Start of EXTRACTED RECORDS
(** [~t]. *)
Definition invert (t : Affine64) : result Affine64 :=
  if is_degenerate t then Raise TransformNotInvertibleError
  else
    idet ← float64.div float64.one (determinant t);
    let ra := float64.mul (se t) idet in
    let rb := float64.mul (float64.neg (sb t)) idet in
    let rd := float64.mul (float64.neg (sd t)) idet in
    let re := float64.mul (sa t) idet in
    Ok {| sa := ra; sb := rb;
          sc := float64.sub (float64.mul (float64.neg (sc t)) ra)
                            (float64.mul (sf t) rb);
          sd := rd; se := re;
          sf := float64.sub (float64.mul (float64.neg (sc t)) rd)
                            (float64.mul (sf t) re) |}.

(** [t * (vx, vy)]: [(vx * sa + vy * sb + sc, vx * sd + vy * se + sf)]. *)
Definition apply (t : Affine64) (vx vy : spec_float) : point64 :=
  (float64.add (float64.add (float64.mul vx (sa t)) (float64.mul vy (sb t))) (sc t),
   float64.add (float64.add (float64.mul vx (sd t)) (float64.mul vy (se t))) (sf t)).

(** [t * v] for a tuple [v]: it must unpack into two numbers. *)
Definition mul_tuple (t : Affine64) (v : list spec_float) : result point64 :=
  match v with
  | [vx; vy] => Ok (apply t vx vy)
  | _ => Raise TypeError
  end.

End affine64.

(** A polygon whose coordinates are Python floats, and [box] on four
    floats (counter-clockwise, as [shapely.box] above). *)
Record geometry64 : Type := {
  geom64_type : string;
  coords64 : list point64
}.

Definition box64 (minx miny maxx maxy : spec_float) : geometry64 :=
  {| geom64_type := "Polygon";
     coords64 := [(maxx, miny); (maxx, maxy); (minx, maxy); (minx, miny);
                  (maxx, miny)] |}.

(** ** warp: the tile graph *)

(** The ["image"] record of the metadata provider. *)
Record image_metadata : Type := {
  imageId : string;
  tileXSize : Z;
  tileYSize : Z;
  numBands : Z;
  dataType : string;
  minTileX : Z;
  minTileY : Z
}.

(** An image with its metadata provider: [self.ipe_id],
    [self.ipe.metadata["image"]] and [self.ipe.metadata["rpcs"]["gsd"]]. *)
Record IpeImage (T : Type) : Type := {
  ipe_geo : GeoImage T;
  ipe_id : string;
  ipe_metadata_image : image_metadata;
  ipe_metadata_rpcs_gsd : Q
}.
Arguments ipe_geo {T} _.
Arguments ipe_id {T} _.
Arguments ipe_metadata_image {T} _.
Arguments ipe_metadata_rpcs_gsd {T} _.

(** [self.__class__(image_id, product='1b')]: the full source product. *)
Class IpeCatalog (T : Type) : Type := {
  open_1b : string -> IpeImage T
}.

(** The data-type table of gbdxtools.ipe.util. *)
Class IpeUtil : Type := {
  IPE_TO_DTYPE : gmap string string
}.

Inductive dem_t : Type :=
  | DemNumber (z : Q)
  | DemArray (a : list (list Q)).

Definition rpcs_t : Type := gmap string (list Q).

(** The deferred task [(im_full.warp_geometry, geometry, dem, rpcs, proj,
    gsd)]; the bound method is held by the id of the image it is bound
    to, [gsd] is the number as it was given. *)
Record warp_task : Type := {
  task_warp_geometry_of : string;
  task_geometry : geometry64;
  task_dem : dem_t;
  task_rpcs : option rpcs_t;
  task_proj : option string;
  task_gsd : Q
}.

(** What [GeoDaskWrapper.__new__] returns: the created array and the
    geo-context copied from [img]. *)
Record GeoDaskWrapper (T : Type) : Type := {
  gdw_array : DaskImage warp_task (daskmeta_dict warp_task);
  gdw_geo_interface : geojson;
  gdw_geo_transform : T
}.
Arguments gdw_array {T} _.
Arguments gdw_geo_interface {T} _.
Arguments gdw_geo_transform {T} _.

Definition GeoDaskWrapper__new__ {T} {HD : DaskLibrary}
    (daskmeta : daskmeta_dict warp_task) (img : GeoImage T)
  : result (GeoDaskWrapper T) :=
  self ← create (DaskMetaInstance daskmeta);
  Ok {| gdw_array := self;
        gdw_geo_interface := __geo_interface__ img;
        gdw_geo_transform := __geo_transform__ img |}.

Section Warp.
Context {T : Type} {HC : IpeCatalog T} {HU : IpeUtil} {HD : DaskLibrary}.

(** The transform of [warp] and the two pixel corners of the image:
    [gtf], [ll] and [ur]. *)
Definition warp_corners (self : IpeImage T) (kwargs : gmap string Q)
  : result (Affine64 * point64 * point64) :=
  let img_md := ipe_metadata_image self in
  let im_full := open_1b (imageId img_md) in
  let gsd := float64.of_Q (kwargs_get kwargs "gsd" (ipe_metadata_rpcs_gsd im_full)) in
  x0 ← Py.index (bounds (ipe_geo im_full)) 0;
  y0 ← Py.index (bounds (ipe_geo im_full)) 3;
  let gtf := affine64.from_gdal (float64.of_Q x0) gsd float64.zero
               (float64.of_Q y0) float64.zero
               (float64.mul (float64.of_Z (-1)) gsd) in
  igtf ← affine64.invert gtf;
  ll ← affine64.mul_tuple igtf (float64.of_Q <$> Py.slice_to (bounds (ipe_geo self)) 2);
  ur ← affine64.mul_tuple igtf (float64.of_Q <$> Py.slice_from (bounds (ipe_geo self)) 2);
  Ok (gtf, ll, ur).

(** [extent / size] for a float extent and an int tile size. *)
Definition tile_quotient (extent : spec_float) (size : Z) : result spec_float :=
  sz ← float64.of_int size;
  float64.div extent sz.

(** The tile counts of [warp]: [int(extent / size) + 1]. *)
Definition chunk_count (extent : spec_float) (size : Z) : result Z :=
  q ← tile_quotient extent size;
  n ← float64.to_int q;
  Ok (n + 1).

(** The inner function [px_to_geom] of [warp]. *)
Definition px_to_geom (img_md : image_metadata) (gtf : Affine64)
    (xmin ymin : spec_float) : result geometry64 :=
  tw ← float64.of_int (tileXSize img_md);
  xmax ← float64.to_int (float64.add xmin tw);
  th ← float64.of_int (tileYSize img_md);
  ymax ← float64.to_int (float64.add ymin th);
  ymax' ← float64.of_int ymax;
  let p := affine64.apply gtf xmin ymax' in
  xmax' ← float64.of_int xmax;
  let q := affine64.apply gtf xmax' ymin in
  Ok (box64 (fst p) (snd p) (fst q) (snd q)).

(** The task stored for the tile at loop indices [(y, x)]. *)
Definition warp_tile (img_md : image_metadata) (im_full_id : string)
    (gtf : Affine64) (ll ur : point64)
    (dem : dem_t) (rpcs : option rpcs_t) (prj : option string) (gsd : Q)
    (y x : Z) : result warp_task :=
  xoff ← float64.of_int (x * tileXSize img_md);
  let xmin := float64.add (fst ll) xoff in
  yoff ← float64.of_int (y * tileYSize img_md);
  let ymin := float64.add (snd ur) yoff in
  geom ← px_to_geom img_md gtf xmin ymin;
  Ok {| task_warp_geometry_of := im_full_id; task_geometry := geom;
        task_dem := dem; task_rpcs := rpcs; task_proj := prj;
        task_gsd := gsd |}.

(** The two nested loops of [warp] filling [daskmeta["dask"]]. *)
Definition warp_tiles (img_md : image_metadata) (im_full_id : string)
    (gtf : Affine64) (ll ur : point64) (nm : string) (x_chunks y_chunks : Z)
    (dem : dem_t) (rpcs : option rpcs_t) (prj : option string) (gsd : Q)
  : result (gmap key warp_task) :=
  Py.for_each (fun dsk y =>
    Py.for_each (fun dsk x =>
      task ← warp_tile img_md im_full_id gtf ll ur dem rpcs prj gsd y x;
      Ok (<[ (nm, 0, y - minTileY img_md, x - minTileX img_md) := task ]> dsk))
      dsk (Py.xrange x_chunks))
    ∅ (Py.xrange y_chunks).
End of EXTRACTED RECORDS
WHAT TO WORK ON.
Print the first line of the records above and each line after it, exactly, through the line with "let rb := float64.mul".

RESPONSE TO THIS EXERCISE.
(** [~t]. *)
Definition invert (t : Affine64) : result Affine64 :=
  if is_degenerate t then Raise TransformNotInvertibleError
  else
    idet ← float64.div float64.one (determinant t);
    let ra := float64.mul (se t) idet in
    let rb := float64.mul (float64.neg (sb t)) idet in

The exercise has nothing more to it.